As tropas australianas de reforço chegaram hoje ao Timor-Leste para fazer com que seja respeitado o estado de exceção instaurado após a tentativa de assassinato do presidente do país, click José Ramos Horta, this web cujo estado de saúde é estável após ter ficado gravemente ferido.
Díli, capital da antiga colônia portuguesa, permanecia calma hoje, um dia depois que um grupo de militares rebeldes atacou o presidente do país e o primeiro-ministro, Xanana Gusmão, relataram timorenses à rede de televisão australiana ABC.
“A situação na cidade continua calma, após uma noite sem incidentes”, afirmaram fontes do Centro Nacional de Operações em Díli.
Um total de 120 soldados e 70 policiais chegou ao porto de Díli em lanchas que partiram da fragata HMAS Perth, ancorada perto da baía, e cuja tripulação de cerca de 170 membros também se somará aos quase 900 soldados australianos já posicionados no país.
Outros 200 militares australianos de unidades de reação rápida foram levados ao Timor-Leste em vários aviões C-130 para patrulhar a capital e outras localidades junto com os soldados da força internacional da Polícia das Nações Unidas, afirmou a cadeia australiana de rádio ABC.
Cerca de 1.600 policiais da ONU e mil soldados australianos participam das tarefas de busca dos vinte militares rebeldes que fugiram após atirarem em Ramos Horta perto de sua casa, e de tentar fazer uma emboscada ao comboio de veículos no qual estava Gusmão.
O líder dos amotinados, Alfredo Reinado, morreu no tiroteio com os seguranças de Ramos Horta, que levou pelo menos dois tiros, um em um braço e outro no estômago.
“A situação é normal e estável.

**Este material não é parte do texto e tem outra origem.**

Lemma Initialize_Folder_failure_witness :
  let env := with_executable_Folder ("", Some "GetModuleFileName failed")
               (windows_agent 2 relocated) in
  PythonHome (snd (Initialize env [] start)) = "" /\
  Initialize env [] start
  = Initialize (with_executable_Folder ("", None) env) [] start.
Proof.
  cbv zeta.
  apply (Initialize_Folder_failure
           (with_executable_Folder ("", Some "GetModuleFileName failed")
              (windows_agent 2 relocated))
           [] start Py2 "C:\omnibus-ruby\embedded2" 4096
           "" "GetModuleFileName failed").
  - reflexivity.
  - reflexivity.
  - discriminate.
  - reflexivity.
  - reflexivity.
Defined.

(** ** [Destroy] after [Initialize] *)

(** Once [make2] or [make3] has returned a non-null handle, it is what
    [GetSix] returns after [Initialize], whether the boot came up or not, and
    a [Destroy] then makes exactly one call: [C.destroy] on it. *)
Theorem Destroy_releases_created_handle env paths w pv home h :
  selected env = Some (pv, home, h) -> h <> nil_ptr ->
  fst (GetSix (snd (Initialize env paths w))) = Ok h /\
  calls_of Destroy (snd (Initialize env paths w)) = [EvDestroy h] /\
  fst (Destroy (snd (Initialize env paths w))) = Ok tt.
Proof.
  intros Hs Hn.
  assert (Hsix : six (snd (Initialize env paths w)) = h).
  { rewrite Initialize_outcome. unfold outcome. rewrite Hs.
    apply Z.eqb_neq in Hn. rewrite Hn.
    now destruct (C_is_initialized env h =? 0). }
  unfold GetSix, read. cbn [fst]. rewrite Hsix. split; [reflexivity |].
  unfold calls_of. rewrite Destroy_run, Hsix. cbn [fst snd].
  apply Z.eqb_neq in Hn. rewrite Hn. cbn [trace record]. split; [| reflexivity].
  apply skipn_length_app.
Qed.

Lemma Destroy_releases_created_handle_witness :
  let env := linux_agent 3 0 None agent_6_14 in
  fst (Initialize env [] start) = Err "could not load runtime python for version 3" /\
  fst (GetSix (snd (Initialize env [] start))) = Ok 8192 /\
  calls_of Destroy (snd (Initialize env [] start)) = [EvDestroy 8192] /\
  fst (Destroy (snd (Initialize env [] start))) = Ok tt.
Proof.
  cbv zeta. split; [reflexivity |].
  apply (Destroy_releases_created_handle (linux_agent 3 0 None agent_6_14) [] start
           Py3 "/opt/datadog-agent/embedded3" 8192).
  - reflexivity.
  - discriminate.
Defined.

(** ** A run that fails *)

(** Only the helper calls reach a setter. *)
Lemma bindings_none (l : list Event) :
  (forall x, In x l -> is_InitModule x = false) -> Cgo.bindings l = [].
Proof.
  induction l as [|a l IH]; intros H; [reflexivity |].
  unfold Cgo.bindings. cbn [flat_map].
  assert (Ha : is_InitModule a = false) by (apply H; now left).
  destruct a; try discriminate Ha; cbn [Cgo.setters_of app];
    apply IH; intros x Hx; apply H; now right.
Qed.
(** What one attempt does to the world. *)
Lemma attempt_effects tx_hash expected_sender amount w :
  exists events,
    trace (snd (attempt tx_hash expected_sender amount w)) = (trace w ++ events)%list
    /\ Forall (Effects.of_attempt cfg tx_hash) events
    /\ (Polling.requests events <= 2)%nat
    /\ Polling.sleeps events = 0%nat
    /\ suspensions (snd (attempt tx_hash expected_sender amount w))
       = (suspensions w + Polling.requests events)%nat.
Proof.
  destruct (attempt tx_hash expected_sender amount w) as [r w'] eqn:Hrun.
  cbn [snd].
  destruct (attempt_worlds cfg net _ _ _ _ _ _ Hrun)
    as [-> | [(tx & Htx) | (tx & receipt & w1 & Htx & Hrc)]].
  - exists []. rewrite app_nil_r. repeat split; auto; cbn; lia.
  - destruct (get_transaction_trace tx_hash w) as (lines & Htrace).
    destruct (get_transaction_returns cfg net tx_hash w) as (? & ? & E & _ & Hcount).
    rewrite Htx in Htrace, E. injection E as <- <-. cbn [snd] in Htrace.
    destruct (printed_counts lines) as (Hreq & Hsl).
    eexists. split; [exact Htrace|]. repeat split.
    + constructor; [left; left; reflexivity | apply printed_of_attempt].
    + change (Polling.requests (?e :: ?l)) with (S (Polling.requests l)). lia.
    + change (Polling.sleeps (?e :: ?l)) with (Polling.sleeps l). exact Hsl.
    + change (Polling.requests (?e :: ?l)) with (S (Polling.requests l)). lia.
  - destruct (get_transaction_trace tx_hash w) as (lines & Htrace).
    destruct (get_transaction_returns cfg net tx_hash w) as (? & ? & E & _ & Hcount).
    rewrite Htx in Htrace, E. injection E as <- <-. cbn [snd] in Htrace.
    destruct (get_transaction_receipt_trace tx_hash w1) as (lines' & Htrace').
    destruct (get_transaction_receipt_returns cfg net tx_hash w1) as (? & ? & E & _ & Hcount').
    rewrite Hrc in Htrace', E. injection E as <- <-. cbn [snd] in Htrace'.
    destruct (printed_counts lines) as (Hreq & Hsl).
    destruct (printed_counts lines') as (Hreq' & Hsl').
    eexists. split; [rewrite Htrace', Htrace, <- app_assoc; reflexivity|].
    rewrite requests_app, sleeps_app.
    change (Polling.requests (?e :: ?l)) with (S (Polling.requests l)).
    change (Polling.sleeps (Request ?a ?b ?c :: ?l)) with (Polling.sleeps l).
    repeat split; try lia.
    apply Forall_app. split.
    + constructor; [left; left; reflexivity | apply printed_of_attempt].
    + constructor; [left; right; reflexivity | apply printed_of_attempt].
Qed.
(* ===== verification/OptionList.v ===== *)
(** DHCP options and the option list (src/services/dhcp_server/src/dhcp_option.cpp).

    The list is the doubly linked list with a sentinel node that the code
    keeps in malloc'ed memory.  Section [Heap] translates the operations
    pointer by pointer over a heap of nodes; Section [Contract] states what
    they promise as operations on the sequence of options, and the refinement
    theorems relate the two.  The other components use the sequence. *)
From S2P Require Import Prelude AddressUtils.

Definition RET_SUCCESS : Z := 0.
Definition RET_FAILED : Z := 1.
Definition RET_ERROR : Z := 2.
Definition ERR_SELECT : Z := 3.
Definition RET_BREAK : Z := 4.
Definition RET_WAIT_SAVE : Z := 5.
Definition RET_SELECT_TIME_OUT : Z := 7.
Definition DHCP_OPTION_SIZE : Z := 256.
Definition DHCP_ADDRESS_LENGTH : Z := 4.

Todos esperamos que o doutor José Ramos Horta supere em breve esta difícil etapa e lidere novamente o país”, destacou Gusmão, que escapou ileso do ataque, que classificou como uma tentativa de golpe.
O estado de saúde de Ramos Horta, que foi levado na segunda-feira de Díli para a Austrália para ser atendido, era estável hoje, apesar de o diretor do Hospital Royal de Darwin, Len Notaras, ter dito que o presidente precisará passar por outras duas ou três operações.
“Teremos que retornar à sala de cirurgia, provavelmente nas próximas 24 ou 36 horas para fazer algum tipo de intervenção, mas agora seu estado é bastante estável”, disse Notaras.
Ramos Horta, de 58 anos, foi atingido no pulmão direito, e embora consiga respirar sem a ajuda de aparelhos, continua ligado a eles e está em coma induzido, afirmou o diretor do centro hospitalar.
“Seu estado é muito bom, partindo da perspectiva de que consegue respirar por si próprio”, ressaltou o médico.
Notaras acrescentou que as mudanças no estado de saúde do presidente, submetido a uma cirurgia que durou quase três horas na segunda-feira pela equipe médica do hospital Royal Darwin, poderão ser percebidas a partir de quinta-feira.
“Continuará pelo menos até quinta-feira em estado de coma induzido, e até sábado ou domingo na UTI”, disse o médico.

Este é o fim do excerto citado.